> _Task statement_
In the data below, find the line that contains "Section stub_claims." and the line that contains "(_props st) (pendingHooks". Copy both, plus every line between them, exactly.

> _Source material_
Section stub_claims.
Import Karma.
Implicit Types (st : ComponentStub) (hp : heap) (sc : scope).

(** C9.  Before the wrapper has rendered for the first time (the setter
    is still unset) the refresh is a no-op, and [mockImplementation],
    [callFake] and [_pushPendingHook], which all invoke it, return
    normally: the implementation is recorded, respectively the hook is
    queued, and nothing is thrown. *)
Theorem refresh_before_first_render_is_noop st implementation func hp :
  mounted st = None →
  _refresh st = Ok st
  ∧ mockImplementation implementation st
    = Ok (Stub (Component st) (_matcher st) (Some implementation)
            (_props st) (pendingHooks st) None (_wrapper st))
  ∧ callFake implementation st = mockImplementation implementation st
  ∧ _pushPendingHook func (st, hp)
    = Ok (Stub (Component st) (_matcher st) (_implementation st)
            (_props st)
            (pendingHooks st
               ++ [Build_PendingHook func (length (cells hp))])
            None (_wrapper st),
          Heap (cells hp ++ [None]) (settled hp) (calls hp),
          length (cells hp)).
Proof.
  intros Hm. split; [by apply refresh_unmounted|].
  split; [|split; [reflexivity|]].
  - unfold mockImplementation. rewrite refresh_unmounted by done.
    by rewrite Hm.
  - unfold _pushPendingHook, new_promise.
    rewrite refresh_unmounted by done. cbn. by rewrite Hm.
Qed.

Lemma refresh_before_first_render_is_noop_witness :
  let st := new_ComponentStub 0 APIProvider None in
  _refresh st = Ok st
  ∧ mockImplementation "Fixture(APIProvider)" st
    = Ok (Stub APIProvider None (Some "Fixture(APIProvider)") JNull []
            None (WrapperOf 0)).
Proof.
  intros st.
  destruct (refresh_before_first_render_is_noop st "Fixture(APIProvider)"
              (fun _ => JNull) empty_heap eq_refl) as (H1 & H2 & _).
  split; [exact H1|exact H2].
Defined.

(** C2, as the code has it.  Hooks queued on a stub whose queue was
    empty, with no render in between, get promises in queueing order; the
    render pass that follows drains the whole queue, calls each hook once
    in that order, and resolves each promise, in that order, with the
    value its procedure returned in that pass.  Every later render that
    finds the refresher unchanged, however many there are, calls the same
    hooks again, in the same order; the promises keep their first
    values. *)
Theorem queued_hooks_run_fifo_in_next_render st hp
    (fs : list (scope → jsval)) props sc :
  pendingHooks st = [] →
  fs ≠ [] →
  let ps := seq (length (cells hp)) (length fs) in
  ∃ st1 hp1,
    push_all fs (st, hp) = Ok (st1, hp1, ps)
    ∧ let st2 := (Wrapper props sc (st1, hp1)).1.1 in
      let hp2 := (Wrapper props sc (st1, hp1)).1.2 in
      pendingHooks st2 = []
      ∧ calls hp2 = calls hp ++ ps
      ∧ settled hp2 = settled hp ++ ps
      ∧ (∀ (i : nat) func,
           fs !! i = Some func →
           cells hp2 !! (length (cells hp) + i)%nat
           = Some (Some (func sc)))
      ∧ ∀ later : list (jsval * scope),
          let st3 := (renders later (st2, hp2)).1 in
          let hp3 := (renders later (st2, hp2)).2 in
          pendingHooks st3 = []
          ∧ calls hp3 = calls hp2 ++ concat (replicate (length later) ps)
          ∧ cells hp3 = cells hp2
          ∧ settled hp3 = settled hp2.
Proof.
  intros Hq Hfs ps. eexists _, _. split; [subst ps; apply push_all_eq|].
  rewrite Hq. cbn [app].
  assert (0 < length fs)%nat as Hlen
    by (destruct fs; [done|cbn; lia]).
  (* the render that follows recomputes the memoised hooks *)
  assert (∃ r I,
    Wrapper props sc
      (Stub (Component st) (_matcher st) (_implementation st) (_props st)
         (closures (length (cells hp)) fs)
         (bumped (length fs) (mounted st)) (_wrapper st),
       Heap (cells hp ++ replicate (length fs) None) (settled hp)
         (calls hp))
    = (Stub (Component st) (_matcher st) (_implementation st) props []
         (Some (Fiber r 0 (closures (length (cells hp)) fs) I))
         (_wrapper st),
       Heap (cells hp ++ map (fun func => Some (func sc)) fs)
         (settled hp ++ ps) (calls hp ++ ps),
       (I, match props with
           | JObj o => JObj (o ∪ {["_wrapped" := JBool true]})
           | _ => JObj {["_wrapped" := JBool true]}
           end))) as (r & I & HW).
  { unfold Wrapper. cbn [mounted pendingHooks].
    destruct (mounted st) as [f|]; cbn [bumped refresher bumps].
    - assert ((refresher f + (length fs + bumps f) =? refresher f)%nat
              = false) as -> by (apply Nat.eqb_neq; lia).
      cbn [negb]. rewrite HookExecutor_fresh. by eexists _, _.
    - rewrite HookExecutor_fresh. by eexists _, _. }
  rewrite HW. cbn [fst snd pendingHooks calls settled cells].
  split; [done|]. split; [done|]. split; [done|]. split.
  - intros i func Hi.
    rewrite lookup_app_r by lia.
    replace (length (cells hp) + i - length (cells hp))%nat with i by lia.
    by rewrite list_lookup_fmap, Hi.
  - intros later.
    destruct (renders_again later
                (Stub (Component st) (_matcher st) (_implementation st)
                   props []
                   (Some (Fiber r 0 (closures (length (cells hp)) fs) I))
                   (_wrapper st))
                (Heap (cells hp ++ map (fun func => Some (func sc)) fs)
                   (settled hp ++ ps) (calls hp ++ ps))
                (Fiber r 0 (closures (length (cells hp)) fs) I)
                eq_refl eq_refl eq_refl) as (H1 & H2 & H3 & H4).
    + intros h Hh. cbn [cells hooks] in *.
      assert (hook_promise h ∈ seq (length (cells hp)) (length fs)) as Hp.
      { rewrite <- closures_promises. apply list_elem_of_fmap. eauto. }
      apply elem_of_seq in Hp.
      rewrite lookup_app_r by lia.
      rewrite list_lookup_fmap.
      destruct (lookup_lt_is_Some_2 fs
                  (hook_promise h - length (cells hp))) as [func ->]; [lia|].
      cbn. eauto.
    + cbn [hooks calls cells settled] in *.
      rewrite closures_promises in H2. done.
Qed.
...
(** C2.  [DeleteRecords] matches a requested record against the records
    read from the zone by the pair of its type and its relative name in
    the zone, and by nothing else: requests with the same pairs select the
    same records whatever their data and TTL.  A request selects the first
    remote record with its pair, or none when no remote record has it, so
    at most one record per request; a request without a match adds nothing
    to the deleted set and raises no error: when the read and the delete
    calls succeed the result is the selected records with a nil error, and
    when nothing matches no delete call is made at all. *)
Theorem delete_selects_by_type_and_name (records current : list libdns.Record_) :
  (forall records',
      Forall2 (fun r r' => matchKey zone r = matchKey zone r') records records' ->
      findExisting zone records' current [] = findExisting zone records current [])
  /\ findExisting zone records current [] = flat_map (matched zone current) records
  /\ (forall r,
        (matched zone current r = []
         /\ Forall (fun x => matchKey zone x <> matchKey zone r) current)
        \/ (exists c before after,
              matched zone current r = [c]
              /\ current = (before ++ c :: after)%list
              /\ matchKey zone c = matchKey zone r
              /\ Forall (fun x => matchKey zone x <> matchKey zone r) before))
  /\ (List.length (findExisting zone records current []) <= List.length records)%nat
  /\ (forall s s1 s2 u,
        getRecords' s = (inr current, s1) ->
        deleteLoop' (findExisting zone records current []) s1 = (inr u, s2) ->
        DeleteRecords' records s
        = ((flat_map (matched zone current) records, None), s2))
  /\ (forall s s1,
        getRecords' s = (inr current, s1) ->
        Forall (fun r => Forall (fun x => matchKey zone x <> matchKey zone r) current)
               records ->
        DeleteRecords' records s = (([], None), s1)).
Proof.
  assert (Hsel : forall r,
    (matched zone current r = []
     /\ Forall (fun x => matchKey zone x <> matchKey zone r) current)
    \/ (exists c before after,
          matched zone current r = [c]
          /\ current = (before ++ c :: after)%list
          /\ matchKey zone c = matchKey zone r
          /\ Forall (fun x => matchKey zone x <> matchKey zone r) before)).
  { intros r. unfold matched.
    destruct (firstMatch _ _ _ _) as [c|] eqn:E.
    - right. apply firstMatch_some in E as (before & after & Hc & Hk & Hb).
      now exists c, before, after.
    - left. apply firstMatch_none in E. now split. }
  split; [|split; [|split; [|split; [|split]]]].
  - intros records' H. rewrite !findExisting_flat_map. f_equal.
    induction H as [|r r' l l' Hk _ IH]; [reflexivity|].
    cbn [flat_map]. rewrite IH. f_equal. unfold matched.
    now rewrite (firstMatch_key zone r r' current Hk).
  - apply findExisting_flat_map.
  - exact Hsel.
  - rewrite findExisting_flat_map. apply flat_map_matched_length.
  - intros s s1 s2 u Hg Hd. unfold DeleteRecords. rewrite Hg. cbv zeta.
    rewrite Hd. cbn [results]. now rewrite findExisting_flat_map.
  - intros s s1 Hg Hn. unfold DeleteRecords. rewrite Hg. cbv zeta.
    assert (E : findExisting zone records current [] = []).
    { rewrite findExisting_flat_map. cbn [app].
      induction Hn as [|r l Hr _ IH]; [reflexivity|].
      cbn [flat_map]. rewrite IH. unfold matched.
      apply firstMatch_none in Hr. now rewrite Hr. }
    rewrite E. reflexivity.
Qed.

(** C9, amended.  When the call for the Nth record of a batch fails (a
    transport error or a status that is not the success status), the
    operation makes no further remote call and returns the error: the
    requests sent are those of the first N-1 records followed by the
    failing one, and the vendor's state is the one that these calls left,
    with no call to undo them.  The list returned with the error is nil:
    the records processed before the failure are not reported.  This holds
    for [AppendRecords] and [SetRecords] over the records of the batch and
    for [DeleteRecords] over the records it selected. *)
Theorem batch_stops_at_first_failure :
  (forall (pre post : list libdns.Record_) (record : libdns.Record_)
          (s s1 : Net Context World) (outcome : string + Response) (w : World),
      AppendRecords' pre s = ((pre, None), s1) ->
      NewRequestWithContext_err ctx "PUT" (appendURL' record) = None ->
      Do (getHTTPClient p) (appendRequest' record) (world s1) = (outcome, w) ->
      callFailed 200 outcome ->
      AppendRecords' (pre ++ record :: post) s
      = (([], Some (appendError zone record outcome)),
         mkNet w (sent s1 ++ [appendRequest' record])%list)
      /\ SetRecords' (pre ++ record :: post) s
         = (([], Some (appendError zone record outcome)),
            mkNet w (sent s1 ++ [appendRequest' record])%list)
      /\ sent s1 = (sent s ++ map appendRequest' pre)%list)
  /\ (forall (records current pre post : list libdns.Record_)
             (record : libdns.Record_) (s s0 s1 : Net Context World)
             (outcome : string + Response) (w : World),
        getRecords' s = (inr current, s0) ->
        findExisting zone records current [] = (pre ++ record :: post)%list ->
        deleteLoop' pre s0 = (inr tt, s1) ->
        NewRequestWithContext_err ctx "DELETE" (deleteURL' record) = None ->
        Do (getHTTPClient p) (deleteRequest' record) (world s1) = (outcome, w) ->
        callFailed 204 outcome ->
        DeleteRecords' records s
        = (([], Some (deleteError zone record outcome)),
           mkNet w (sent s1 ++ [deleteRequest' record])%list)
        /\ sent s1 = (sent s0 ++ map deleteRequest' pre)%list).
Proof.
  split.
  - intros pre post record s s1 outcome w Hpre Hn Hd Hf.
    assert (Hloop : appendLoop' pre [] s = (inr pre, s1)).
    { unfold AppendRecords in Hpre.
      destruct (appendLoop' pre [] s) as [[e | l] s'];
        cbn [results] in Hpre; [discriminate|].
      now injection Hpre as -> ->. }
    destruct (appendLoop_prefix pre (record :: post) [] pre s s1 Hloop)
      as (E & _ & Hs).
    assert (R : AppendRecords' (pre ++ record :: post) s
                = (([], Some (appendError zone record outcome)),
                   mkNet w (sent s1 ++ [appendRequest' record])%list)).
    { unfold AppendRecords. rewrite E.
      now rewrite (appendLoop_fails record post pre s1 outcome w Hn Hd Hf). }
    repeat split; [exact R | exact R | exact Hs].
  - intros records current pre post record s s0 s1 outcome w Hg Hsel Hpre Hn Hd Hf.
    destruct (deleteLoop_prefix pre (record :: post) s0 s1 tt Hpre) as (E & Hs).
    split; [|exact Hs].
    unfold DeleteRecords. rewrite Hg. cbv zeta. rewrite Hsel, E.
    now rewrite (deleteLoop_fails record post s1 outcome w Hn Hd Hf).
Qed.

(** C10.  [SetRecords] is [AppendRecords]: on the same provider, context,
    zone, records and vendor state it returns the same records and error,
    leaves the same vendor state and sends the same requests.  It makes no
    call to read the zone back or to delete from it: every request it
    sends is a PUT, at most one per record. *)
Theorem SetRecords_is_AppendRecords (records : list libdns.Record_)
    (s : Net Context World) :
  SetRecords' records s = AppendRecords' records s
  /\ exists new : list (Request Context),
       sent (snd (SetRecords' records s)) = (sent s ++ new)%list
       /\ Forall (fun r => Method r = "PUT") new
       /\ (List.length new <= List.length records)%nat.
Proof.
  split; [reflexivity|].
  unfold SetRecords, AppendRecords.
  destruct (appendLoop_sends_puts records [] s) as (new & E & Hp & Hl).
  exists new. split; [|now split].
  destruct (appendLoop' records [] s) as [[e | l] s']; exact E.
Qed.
--
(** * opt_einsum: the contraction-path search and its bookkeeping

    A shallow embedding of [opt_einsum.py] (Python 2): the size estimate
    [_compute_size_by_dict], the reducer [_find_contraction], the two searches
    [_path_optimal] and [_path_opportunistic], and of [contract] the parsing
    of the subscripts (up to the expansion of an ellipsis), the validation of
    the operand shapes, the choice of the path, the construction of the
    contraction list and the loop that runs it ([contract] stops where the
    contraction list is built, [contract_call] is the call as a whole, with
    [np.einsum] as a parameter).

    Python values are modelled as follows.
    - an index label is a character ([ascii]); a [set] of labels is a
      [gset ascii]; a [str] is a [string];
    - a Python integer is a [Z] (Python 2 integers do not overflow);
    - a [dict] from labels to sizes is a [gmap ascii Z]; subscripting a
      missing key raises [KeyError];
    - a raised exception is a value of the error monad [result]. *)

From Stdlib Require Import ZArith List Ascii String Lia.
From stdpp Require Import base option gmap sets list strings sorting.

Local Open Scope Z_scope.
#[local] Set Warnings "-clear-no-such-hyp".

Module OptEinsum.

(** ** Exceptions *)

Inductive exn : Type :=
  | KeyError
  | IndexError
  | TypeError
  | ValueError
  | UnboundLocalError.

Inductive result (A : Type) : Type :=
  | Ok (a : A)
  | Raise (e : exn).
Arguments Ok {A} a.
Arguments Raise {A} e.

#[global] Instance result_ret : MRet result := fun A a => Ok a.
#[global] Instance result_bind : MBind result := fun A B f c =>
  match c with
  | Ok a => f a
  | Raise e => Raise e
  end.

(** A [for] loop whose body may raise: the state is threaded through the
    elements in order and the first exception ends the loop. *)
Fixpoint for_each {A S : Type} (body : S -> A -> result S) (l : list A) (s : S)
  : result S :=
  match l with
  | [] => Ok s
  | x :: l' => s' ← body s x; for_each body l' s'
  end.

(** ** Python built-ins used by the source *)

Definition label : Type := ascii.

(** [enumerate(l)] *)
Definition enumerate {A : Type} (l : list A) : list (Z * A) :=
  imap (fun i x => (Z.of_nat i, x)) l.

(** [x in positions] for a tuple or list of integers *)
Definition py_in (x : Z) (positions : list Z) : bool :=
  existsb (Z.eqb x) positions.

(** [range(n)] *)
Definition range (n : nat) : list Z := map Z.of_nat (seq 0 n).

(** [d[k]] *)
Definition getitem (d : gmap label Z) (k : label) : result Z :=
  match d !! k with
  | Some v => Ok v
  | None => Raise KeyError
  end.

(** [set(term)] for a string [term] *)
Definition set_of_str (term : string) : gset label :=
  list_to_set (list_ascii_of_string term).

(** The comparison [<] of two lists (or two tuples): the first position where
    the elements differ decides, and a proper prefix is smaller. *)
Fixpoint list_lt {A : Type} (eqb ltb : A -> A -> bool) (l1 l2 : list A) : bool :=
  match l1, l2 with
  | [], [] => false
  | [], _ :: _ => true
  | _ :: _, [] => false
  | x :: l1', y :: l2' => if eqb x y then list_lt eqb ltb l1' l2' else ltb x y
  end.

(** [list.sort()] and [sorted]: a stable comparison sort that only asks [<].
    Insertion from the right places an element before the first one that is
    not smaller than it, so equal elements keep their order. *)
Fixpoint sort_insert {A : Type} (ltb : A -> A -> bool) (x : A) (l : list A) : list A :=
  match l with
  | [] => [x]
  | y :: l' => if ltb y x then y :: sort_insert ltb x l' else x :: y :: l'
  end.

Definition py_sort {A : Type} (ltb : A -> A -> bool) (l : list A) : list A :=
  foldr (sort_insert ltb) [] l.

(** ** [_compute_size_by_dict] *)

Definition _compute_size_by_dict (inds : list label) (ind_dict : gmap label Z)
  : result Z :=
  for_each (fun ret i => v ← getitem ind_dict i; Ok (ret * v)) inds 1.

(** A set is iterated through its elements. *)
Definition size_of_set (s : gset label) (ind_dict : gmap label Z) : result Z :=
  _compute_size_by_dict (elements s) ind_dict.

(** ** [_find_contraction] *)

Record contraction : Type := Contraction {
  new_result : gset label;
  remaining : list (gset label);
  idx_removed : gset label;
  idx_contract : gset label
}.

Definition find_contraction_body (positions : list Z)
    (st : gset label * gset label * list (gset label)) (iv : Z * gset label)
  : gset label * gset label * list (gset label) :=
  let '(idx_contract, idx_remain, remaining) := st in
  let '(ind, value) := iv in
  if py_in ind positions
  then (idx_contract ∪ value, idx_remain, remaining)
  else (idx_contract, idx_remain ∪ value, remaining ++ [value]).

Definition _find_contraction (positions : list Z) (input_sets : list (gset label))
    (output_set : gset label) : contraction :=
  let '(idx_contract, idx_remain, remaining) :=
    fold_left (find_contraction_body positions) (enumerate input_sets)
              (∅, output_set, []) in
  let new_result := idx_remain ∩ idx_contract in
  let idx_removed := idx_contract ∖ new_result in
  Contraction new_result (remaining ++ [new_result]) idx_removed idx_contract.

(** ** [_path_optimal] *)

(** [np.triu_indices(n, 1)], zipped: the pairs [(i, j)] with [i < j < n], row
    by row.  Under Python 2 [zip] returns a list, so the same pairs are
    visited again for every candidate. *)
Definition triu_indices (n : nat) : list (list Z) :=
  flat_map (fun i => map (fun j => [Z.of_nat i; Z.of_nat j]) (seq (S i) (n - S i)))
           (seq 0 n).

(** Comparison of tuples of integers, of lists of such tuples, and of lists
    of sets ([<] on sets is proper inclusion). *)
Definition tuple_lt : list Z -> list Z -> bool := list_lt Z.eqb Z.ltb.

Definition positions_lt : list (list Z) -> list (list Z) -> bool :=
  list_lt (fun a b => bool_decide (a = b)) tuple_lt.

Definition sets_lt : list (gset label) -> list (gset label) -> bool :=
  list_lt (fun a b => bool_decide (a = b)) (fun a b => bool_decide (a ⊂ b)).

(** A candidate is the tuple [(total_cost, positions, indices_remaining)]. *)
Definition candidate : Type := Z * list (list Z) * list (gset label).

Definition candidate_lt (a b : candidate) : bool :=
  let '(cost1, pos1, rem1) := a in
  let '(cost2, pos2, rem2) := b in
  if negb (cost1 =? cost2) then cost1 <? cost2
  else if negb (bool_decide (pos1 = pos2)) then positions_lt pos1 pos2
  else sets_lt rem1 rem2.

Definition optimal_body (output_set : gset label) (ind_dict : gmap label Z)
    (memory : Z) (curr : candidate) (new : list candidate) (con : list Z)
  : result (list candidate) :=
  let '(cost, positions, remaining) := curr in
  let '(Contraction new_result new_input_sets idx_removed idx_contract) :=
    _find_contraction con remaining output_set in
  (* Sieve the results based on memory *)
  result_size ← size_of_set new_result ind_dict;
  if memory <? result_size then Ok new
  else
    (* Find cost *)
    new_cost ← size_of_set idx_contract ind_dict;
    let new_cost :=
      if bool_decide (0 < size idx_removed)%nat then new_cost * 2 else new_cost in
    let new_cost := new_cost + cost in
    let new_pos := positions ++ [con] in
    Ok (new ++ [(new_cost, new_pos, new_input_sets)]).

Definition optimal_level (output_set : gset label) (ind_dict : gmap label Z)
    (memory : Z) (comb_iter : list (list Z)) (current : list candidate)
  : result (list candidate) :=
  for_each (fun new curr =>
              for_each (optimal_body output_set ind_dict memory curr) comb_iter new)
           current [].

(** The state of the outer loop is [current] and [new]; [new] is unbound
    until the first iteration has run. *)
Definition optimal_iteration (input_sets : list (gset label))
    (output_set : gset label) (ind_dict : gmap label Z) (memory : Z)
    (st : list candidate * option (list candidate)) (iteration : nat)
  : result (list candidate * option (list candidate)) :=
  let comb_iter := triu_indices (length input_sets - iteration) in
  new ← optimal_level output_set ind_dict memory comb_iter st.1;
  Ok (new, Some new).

> _Result_
Section stub_claims.
Import Karma.
Implicit Types (st : ComponentStub) (hp : heap) (sc : scope).

(** C9.  Before the wrapper has rendered for the first time (the setter
    is still unset) the refresh is a no-op, and [mockImplementation],
    [callFake] and [_pushPendingHook], which all invoke it, return
    normally: the implementation is recorded, respectively the hook is
    queued, and nothing is thrown. *)
Theorem refresh_before_first_render_is_noop st implementation func hp :
  mounted st = None →
  _refresh st = Ok st
  ∧ mockImplementation implementation st
    = Ok (Stub (Component st) (_matcher st) (Some implementation)
            (_props st) (pendingHooks st) None (_wrapper st))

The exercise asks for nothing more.